Adjective
They tell me to write what is awesome,
and my fingers tap the keys like a blind spider’s mandibles,
drawing a blank.
No flies tonight.
They tell me to write what is awesome, and Pluto looms on my screen,
but its heart is too cold for my warm one even though the advancements that turned pixels
into polar regions is blowing my mind.
They tell me to write what is awesome and I want to know what would happen if you lifted the ocean out of the ocean to look at the shipwrecks and the statues and the lost cities in the sand
and set the water gently down again.
It eats too much, like empanadas disappearing into a portly man’s stomach. We know less about the bottom of the ocean than the surface of the moon, and gastric juices are constantly digesting their secrets.
They tell me to write what is awesome, and budgies are chirping softly at me from across the room, and they know what I want when I tell them to fly to my hand. We have our means of communication. I do not know what avian words I am chirping back.
They tell me to write what is awesome, and I think of your lion’s hair and eyes and the warmth of your hands like the sun is rising over the Pridelands under your skin. Your mind is beautiful.

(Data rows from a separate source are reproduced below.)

(** * CatDist: catalog store, cart and pricing of [app/routes.py]

    A shallow embedding of the request handlers of [src/app/routes.py] and
    of the helpers they call, followed by the properties of the
    specification that concern them.

    Conventions of the embedding.
    - A Python [str] is a [string]; the model covers text whose characters
      are ASCII, which is where [py_strip], [py_upper] and the number
      parsers agree with the interpreter.
    - A Python [float] is a binary64 value of [spec_float] (precision 53,
      maximal exponent 1024), with the IEEE operations of [SpecFloat].
    - A Python [int] is a [Z] (unbounded).
    - A [dict] that is iterated is an association list in insertion order
      ([pydict]); a [dict] that is only looked up is a [gmap].
    - Exceptions are values of [exn]; a handler is a function from the world
      (files, session, flashed messages, trace of file accesses, clock) to
      an outcome and a new world.
    - The functions of pandas, pathlib and werkzeug that the module calls
      are the fields of the class [Libraries]; every statement holds for
      all of them. The writer of workbooks may raise, and what it writes
      may depend on the time of the call.

    The handlers of the cart, the pricing, the exports, the coupon, the
    shipping, the imports, the login, the checkout and the pages are
    embedded, with the loaders and the administrator check they use; the
    update of the account is not. *)

From Stdlib Require Import ZArith NArith Ascii String List Bool Lia.
From Stdlib Require Import Floats.SpecFloat.
From stdpp Require Import base option list gmap strings pretty.

Local Open Scope Z_scope.

(* ================================================================== *)
(** * Python text *)
(* ================================================================== *)

Module PyStr.

Definition code (a : ascii) : N := N_of_ascii a.

(** [str.isspace] on ASCII: TAB, LF, VT, FF, CR, FS, GS, RS, US, space. *)
Definition is_space (a : ascii) : bool :=
  let n := code a in
  ((9 <=? n) && (n <=? 13) || (28 <=? n) && (n <=? 32))%N.

(** The white space that [int] and [float] skip around a literal
    ([Py_ISSPACE]): TAB, LF, VT, FF, CR and space, without the four
    separators FS, GS, RS, US that [str.strip] removes. *)
Definition is_c_space (a : ascii) : bool :=
  let n := code a in ((9 <=? n) && (n <=? 13) || (n =? 32))%N.

Definition is_digit (a : ascii) : bool :=
  let n := code a in ((48 <=? n) && (n <=? 57))%N.

Definition is_lower (a : ascii) : bool :=
  let n := code a in ((97 <=? n) && (n <=? 122))%N.

Definition is_upper (a : ascii) : bool :=
  let n := code a in ((65 <=? n) && (n <=? 90))%N.

Definition upper_char (a : ascii) : ascii :=
  if is_lower a then ascii_of_N (code a - 32) else a.

Definition lower_char (a : ascii) : ascii :=
  if is_upper a then ascii_of_N (code a + 32) else a.

Fixpoint lstrip (l : list ascii) : list ascii :=
  match l with
  | a :: l' => if is_space a then lstrip l' else l
  | [] => []
  end.

Definition rstrip (l : list ascii) : list ascii := rev (lstrip (rev l)).

Definition strip_chars (l : list ascii) : list ascii := rstrip (lstrip l).

Fixpoint c_lstrip (l : list ascii) : list ascii :=
  match l with
  | a :: l' => if is_c_space a then c_lstrip l' else l
  | [] => []
  end.

(** The text between the white space that a numeric literal may have on
    either side. *)
Definition c_strip_chars (l : list ascii) : list ascii :=
  rev (c_lstrip (rev (c_lstrip l))).

(** [s.strip()] *)
Definition py_strip (s : string) : string :=
  string_of_list_ascii (strip_chars (list_ascii_of_string s)).

(** [s.upper()] *)
Definition py_upper (s : string) : string :=
  string_of_list_ascii (map upper_char (list_ascii_of_string s)).

(** [s.lower()] *)
Definition py_lower (s : string) : string :=
  string_of_list_ascii (map lower_char (list_ascii_of_string s)).

(** Truth value of a [str]: non-empty. *)
Definition truthy (s : string) : bool :=
  match s with EmptyString => false | _ => true end.

Definition digit_val (a : ascii) : N := (code a - 48)%N.

Definition digits_val (ds : list ascii) : N :=
  fold_left (fun acc d => (10 * acc + digit_val d)%N) ds 0%N.

(** The interpreter's treatment of [_] in numeric literals given as text
    ([_Py_string_to_number_with_underscores]): an underscore must follow a
    digit and precede a digit; the underscores are then removed. *)
Fixpoint drop_underscores (prev : option ascii) (l : list ascii)
  : option (list ascii) :=
  match l with
  | [] => match prev with
          | Some "_"%char => None
          | _ => Some []
          end
  | c :: l' =>
      if Ascii.eqb c "_" then
        match prev with
        | Some p => if is_digit p then drop_underscores (Some c) l' else None
        | None => None
        end
      else
        match prev with
        | Some "_"%char =>
            if is_digit c then cons c <$> drop_underscores (Some c) l' else None
        | _ => cons c <$> drop_underscores (Some c) l'
        end
  end.

(** Longest prefix of digits, and the rest. *)
Fixpoint span_digits (l : list ascii) : list ascii * list ascii :=
  match l with
  | c :: l' =>
      if is_digit c then let '(ds, r) := span_digits l' in (c :: ds, r)
      else ([], l)
  | [] => ([], [])
  end.

(** An optional sign: [true] for [-]. *)
Definition take_sign (l : list ascii) : bool * list ascii :=
  match l with
  | "-"%char :: r => (true, r)
  | "+"%char :: r => (false, r)
  | _ => (false, l)
  end.

End PyStr.

(* ================================================================== *)
(** * Python numbers: [float] as binary64, [int] as [Z] *)
(* ================================================================== *)

Module PyNum.
Import PyStr.

Definition prec : Z := 53.
Definition emax : Z := 1024.

Abbreviation float := spec_float.

Definition fadd : float -> float -> float := SFadd prec emax.
Definition fsub : float -> float -> float := SFsub prec emax.
Definition fmul : float -> float -> float := SFmul prec emax.
Definition fdiv : float -> float -> float := SFdiv prec emax.
(** [x < y] and [x <= y] on floats (false when either is NaN). *)
Definition flt : float -> float -> bool := SFltb.
Definition fle : float -> float -> bool := SFleb.

Definition is_nan (x : float) : bool :=
  match x with S754_nan => true | _ => false end.

Definition fzero : float := S754_zero false.

(** Truth value of a float: [x != 0.0]; NaN is true, both zeros false. *)
Definition float_truthy (x : float) : bool :=
  match x with S754_zero _ => false | _ => true end.

(** The binary64 value nearest to the integer [z] (ties to even). *)
Definition of_Z (z : Z) : float := binary_normalize prec emax z 0 false.

(** The binary64 value nearest to [(-1)^s * m * 10^e10]: the correctly
    rounded conversion of [strtod]. *)
Definition of_decimal (s : bool) (m : N) (e10 : Z) : float :=
  match m with
  | N0 => S754_zero s
  | Npos p =>
      if 0 <=? e10 then binary_round prec emax s (p * Z.to_pos (10 ^ e10)) 0
      else fdiv (S754_finite s p 0)
                (S754_finite false (Z.to_pos (10 ^ (- e10))) 0)
  end.

(** The exceptions of the interpreter that the module can raise, and
    [LibraryError] for an exception raised inside pandas or openpyxl, with
    its text. *)
Inductive exn :=
| ValueError
| TypeError
| OverflowError
| LibraryError (message : string).
Lemma download_image_retry_bounded_witness :
  0 <= max_retries Sample.me /\
  exists n added,
    Z.of_nat n <= max_retries Sample.me /\
    trace (snd (download_image (H0 := Sample.unreachable) Sample.me
                  Sample.a_png Sample.a_png_path 0 (Sample.folder_with []))) =
      trace (Sample.folder_with []) ++ added /\
    backoffs added = map (fun k => 1000 * 2 ^ Z.of_nat k) (seq 0 n) /\
    (length (gets added) <= n + 1)%nat /\
    (fst (download_image (H0 := Sample.unreachable) Sample.me
            Sample.a_png Sample.a_png_path 0 (Sample.folder_with [])) = false ->
     Z.of_nat n = max_retries Sample.me).
Proof.
  assert (Hmax : 0 <= max_retries Sample.me) by (simpl; lia).
  split; [exact Hmax|].
  exact (proj2 (download_image_retry_bounded (H0 := Sample.unreachable) Sample.me
                  Sample.a_png Sample.a_png_path (Sample.folder_with []) Hmax)).
Defined.

Lemma small_payload_is_a_failure_witness :
  let w := Sample.folder_with [] in
  let w1 := emit (Get Sample.a_png) (emit (Sleep 500) w) in
  download_try (H0 := Sample.tiny_server) Sample.a_png Sample.a_png_path w = (None, w1) /\
  files w1 = files w /\ dirs w1 = dirs w /\
  download_image (H0 := Sample.tiny_server) Sample.me Sample.a_png Sample.a_png_path 0 w =
    download_image (H0 := Sample.tiny_server) Sample.me Sample.a_png Sample.a_png_path 1
      (emit (Sleep 1000) w1).
Proof.
  intros w w1.
  refine (small_payload_is_a_failure (H0 := Sample.tiny_server) Sample.me
            Sample.a_png Sample.a_png_path 0 w
            {| status_code := 200; content := repeat Byte.x41 50;
               content_type_header := Some (L "image/png") |} _ _ _).
  - reflexivity.
  - reflexivity.
  - simpl. lia.
Defined.

Lemma svg_is_not_recompressed_witness :
  let w := Sample.folder_with [] in
  let w' := snd (download_try (H0 := Sample.svg_server) Sample.a_png Sample.a_png_path w) in
  path_exists w Sample.a_png_path = false /\
  download_try (H0 := Sample.svg_server) Sample.a_png Sample.a_png_path w = (Some true, w') /\
  files w' !! Sample.a_png_path = Some (repeat Byte.x3c 200).
Proof.
  intros w w'.
  assert (Hex : path_exists w Sample.a_png_path = false) by (vm_compute; reflexivity).
  assert (Ht : download_try (H0 := Sample.svg_server) Sample.a_png Sample.a_png_path w
               = (Some true, w')) by (vm_compute; reflexivity).
  split; [exact Hex|]. split; [exact Ht|].
  destruct (svg_is_not_recompressed (H0 := Sample.svg_server)
              Sample.a_png Sample.a_png_path w w' Hex Ht) as (response & Hget & Hfile).
  eapply eq_trans; [exact Hfile|]. injection Hget as <-. reflexivity.
Defined.



(** A PNG of more than 500 kilobytes comes back as one of its encodings
    as JPEG, and [download_image] stores that encoding in a file whose
    name ends in .png. *)
Lemma compress_image_returns_jpeg_witness :
  500 * 1024 < Z.of_nat (length large_payload) /\
  (exists q, In q (quality_levels ++ [20]) /\
     sample_save_jpeg large_image q = Some (compress_image large_payload 500)) /\
  let save_path := path_join images (generate_filename a_png None) in
  let w' := snd (download_try (H0 := large_png_server) a_png save_path (folder_with [])) in
  path_name save_path = L "a_343a343a343a.png" /\
  files w' !! save_path = Some (compress_image large_payload 500) /\
  compress_image large_payload 500 <> large_payload.
Proof.
  assert (Hlarge : 500 * 1024 < Z.of_nat (length large_payload))
    by (vm_compute; reflexivity).
  assert (Hsave : forall q, In q (quality_levels ++ [20]) ->
            save_jpeg large_image q <> None).
  { intros q Hin. simpl in Hin.
    repeat (destruct Hin as [<-|Hin]; [vm_compute; discriminate|]). destruct Hin. }
  destruct (compress_image_returns_jpeg (H := lib) (H0 := large_png_server)
              large_payload 500 large_image Hlarge eq_refl) as (_ & Hflat & Hstored).
  destruct (Hflat large_image eq_refl) as (Hjpeg & _ & _).
  split; [exact Hlarge|]. split; [exact (Hjpeg Hsave)|].
  intros save_path w'.
  assert (Hdot : chr_in "." (basename (url_path a_png)) = true)
    by (vm_compute; reflexivity).
  assert (Hsplit : splitext (basename (url_path a_png)) = (L "a", L ".png"))
    by (vm_compute; reflexivity).
  assert (Hext : is_image_ext (lower (L ".png")) = true) by (vm_compute; reflexivity).
  assert (Hex : path_exists (folder_with []) save_path = false)
    by (vm_compute; reflexivity).
  assert (Ht : download_try (H0 := large_png_server) a_png save_path (folder_with []) =
               (Some true, w')) by (vm_compute; reflexivity).
  destruct (Hstored a_png images (folder_with []) w' (L "a") (L ".png")
              {| status_code := 200; content := large_payload;
                 content_type_header := Some (L "image/png") |}
              eq_refl Hdot Hsplit Hext Hex eq_refl eq_refl eq_refl Ht)
    as [Hname Hfile].
  split; [exact Hname|]. split; [exact Hfile|].
  intros Heq. apply (f_equal (hd Byte.x00)) in Heq. vm_compute in Heq. discriminate.
Defined.

(** C10, as stated, fails: the sample picture with a palette is over the
    budget and decodes, no JPEG encoding of it exists, and what comes back
    is the payload itself. *)
Lemma compress_image_keeps_what_it_cannot_encode :
  exists img,
    Image_open palette_payload = Some img /\
    1 * 1024 < Z.of_nat (length palette_payload) /\
    compress_image palette_payload 1 = palette_payload /\
    forall q, save_jpeg img q <> Some (compress_image palette_payload 1).
Proof.
  exists {| mode := Palette; detail := 16; pixels := repeat Byte.x00 2000 |}.
  repeat split; try (vm_compute; reflexivity).
  intros q. discriminate.
Qed.

Lemma generate_filename_deterministic_safe_bounded_witness :
  generate_filename a_png None = L "a_343a343a343a.png" /\
  generate_filename (L "http://x/a.png") None = generate_filename a_png None.
Proof.
  split; [vm_compute; reflexivity|].
  apply (proj1 (generate_filename_deterministic_safe_bounded a_png None));
    reflexivity.
Defined.

(** With the image of the reference in place, a fetch for it changes
    nothing, and processing the document leaves the image as it is. *)
Lemma existing_file_is_never_overwritten_witness :
  path_exists stocked_folder a_png_local = true /\
  download_image (H0 := svg_server) me a_png a_png_local 0 stocked_folder =
    (true, stocked_folder) /\
  md <> a_png_local /\
  files (snd (process_markdown_file (H0 := svg_server) me md stocked_folder))
    !! a_png_local = Some (repeat Byte.x41 120).
Proof.
  assert (Hex : path_exists stocked_folder a_png_local = true) by (vm_compute; reflexivity).
  assert (Hne : a_png_local <> md) by discriminate.
  destruct (existing_file_is_never_overwritten (H0 := svg_server) me) as (H1 & _ & H3).
  split; [exact Hex|]. split; [apply H1; exact Hex|]. split; [congruence|].
  apply (H3 md stocked_folder a_png_local (repeat Byte.x41 120) Hne).
  vm_compute. reflexivity.
Defined.

(** C4 fails in the code: [download_image] tests for the file and writes
    it later with nothing held in between (the lock made in [__init__] is
    never taken), so when a document has the same reference twice and the
    two workers take their steps in turn, both find no file and both make
    their request; the first writes the file, and the second opens the
    file that is there and writes it again, here with other bytes. *)
Theorem concurrent_fetches_write_the_file_twice :
  let w0 := folder_with two_references in
  exists w1 future_to_url,
    mkdir images w0 = Some w1 /\
    submit_all images (extract_image_urls two_references) = (future_to_url, true) /\
    map task_local_path future_to_url = [a_png_local; a_png_local] /\
    let before :=
      run_schedule (H0 := racing) me [0; 1; 0; 1; 0; 1; 0]%nat (queued future_to_url) w1 in
    let after := pool_step (H0 := racing) me 1 (fst before) (snd before) in
    map snd (fst before) =
      [Finished true; Storing 0 (repeat Byte.x42 120)] /\
    files (snd before) !! a_png_local = Some (repeat Byte.x41 120) /\
    files (snd after) !! a_png_local = Some (repeat Byte.x42 120) /\
    trace (snd after) = trace (snd before) ++ [Open a_png_local] /\
    let result := process_markdown_file (H0 := racing) me md w0 in
    gets (trace (snd result)) = [a_png; a_png] /\
    opens (trace (snd result)) = [a_png_local; a_png_local; md] /\
    files (snd result) !! a_png_local = Some (repeat Byte.x42 120).
Proof.
  eexists _, _. split; [vm_compute; reflexivity|].
  split; [vm_compute; reflexivity|].
  vm_compute. repeat split; reflexivity.
Qed.

(** C5, as stated, fails: a document with the same reference twice has the
    url submitted twice, and with the network down each of the two calls
    makes its four requests. *)
Lemma same_url_is_fetched_twice :
  let future_to_url := fst (submit_all images (extract_image_urls two_references)) in
  map task_url future_to_url = [a_png; a_png] /\
  ~ NoDup (map task_url future_to_url) /\
  gets (trace (snd (process_markdown_file (H0 := unreachable) me md
                      (folder_with two_references)))) = repeat a_png 8.
Proof.
  assert (Hurls : map task_url
                    (fst (submit_all images (extract_image_urls two_references)))
                  = [a_png; a_png]) by (vm_compute; reflexivity).
  cbv zeta. split; [exact Hurls|]. split.
  - rewrite Hurls. intros Hnd. apply NoDup_cons in Hnd as [Hnot _].
    apply Hnot. left.
  - vm_compute. reflexivity.
Qed.
Lemma residual_is_load_minus_estimate_witness :
  frame_wf table_flat_wind
  /\ find_components (fit_const [1; 1]) table_flat_wind true
     = Ok (components_flat_wind, [("wind", 1); ("pv", 1)])
  /\ exists load estimate residual,
      iloc_col table_flat_wind 0 = Ok load
      /\ iloc_col components_flat_wind 0 = Ok load
      /\ frame_getitem components_flat_wind "Inschatting" = Ok estimate
      /\ frame_getitem components_flat_wind "Residu" = Ok residual
      /\ index components_flat_wind = index table_flat_wind
      /\ List.length load = nrows table_flat_wind
      /\ List.length estimate = nrows table_flat_wind
      /\ List.length residual = nrows table_flat_wind
      /\ forall i l e r,
          nth_error load i = Some l ->
          nth_error estimate i = Some e ->
          nth_error residual i = Some r ->
          r == l - e.
Proof.
  assert (Hwf : frame_wf table_flat_wind) by (repeat constructor).
  split; [exact Hwf|]. split; [reflexivity|].
  apply (residual_is_load_minus_estimate (fit_const [1; 1]) table_flat_wind true
           components_flat_wind [("wind", 1); ("pv", 1)]).
  - exact Hwf.
  - intros name [<-|[]] Hin. cbn in Hin.
    repeat (destruct Hin as [Hin|Hin]; [discriminate|]). exact Hin.
  - reflexivity.
Defined.

(** C3: the zeroing step tests the weight itself, not its absolute value: a
    weight below [0.1] becomes [0], negative weights of any size included;
    on [table_negative_wind], fitted without the zero bound, the wind weight
    [-5] is reported as [0]. *)
Theorem negative_weight_is_zeroed :
  (forall c, c < 1 # 10 -> zero_small [c] = [0])
  /\ (forall c, 1 # 10 <= c -> zero_small [c] = [c])
  /\ zero_small [-5; 2] = [0; 2]
  /\ exists components,
      find_components (fit_const [-5; 2]) table_negative_wind false
      = Ok (components, [("wind", 0); ("pv", 2)]).
Proof.
  split; [|split; [|split]].
  - intros c Hc. unfold zero_small. cbn [map].
    apply Qltb_lt in Hc. now rewrite Hc.
  - intros c Hc. unfold zero_small. cbn [map].
    apply Qltb_ge in Hc. now rewrite Hc.
  - reflexivity.
  - eexists. reflexivity.
Qed.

They tell me to write what is awesome, and language is only sounds that we give meaning, and what makes us think an exclamation mark communicates emotion? Why do we think extraterrestrials are shaped like humans. Maybe we are shaped like them.
They tell me to write what is awesome, and my mind forms webs in the corners of my braincase. There is gray matter in the luggage rack, ready to fly all the miles to Colorado, and I don’t know what am I thinking, and the world is full of a great many things.
A song plays distractedly in an empty café. Nothing exists without an idea.
The song plays on.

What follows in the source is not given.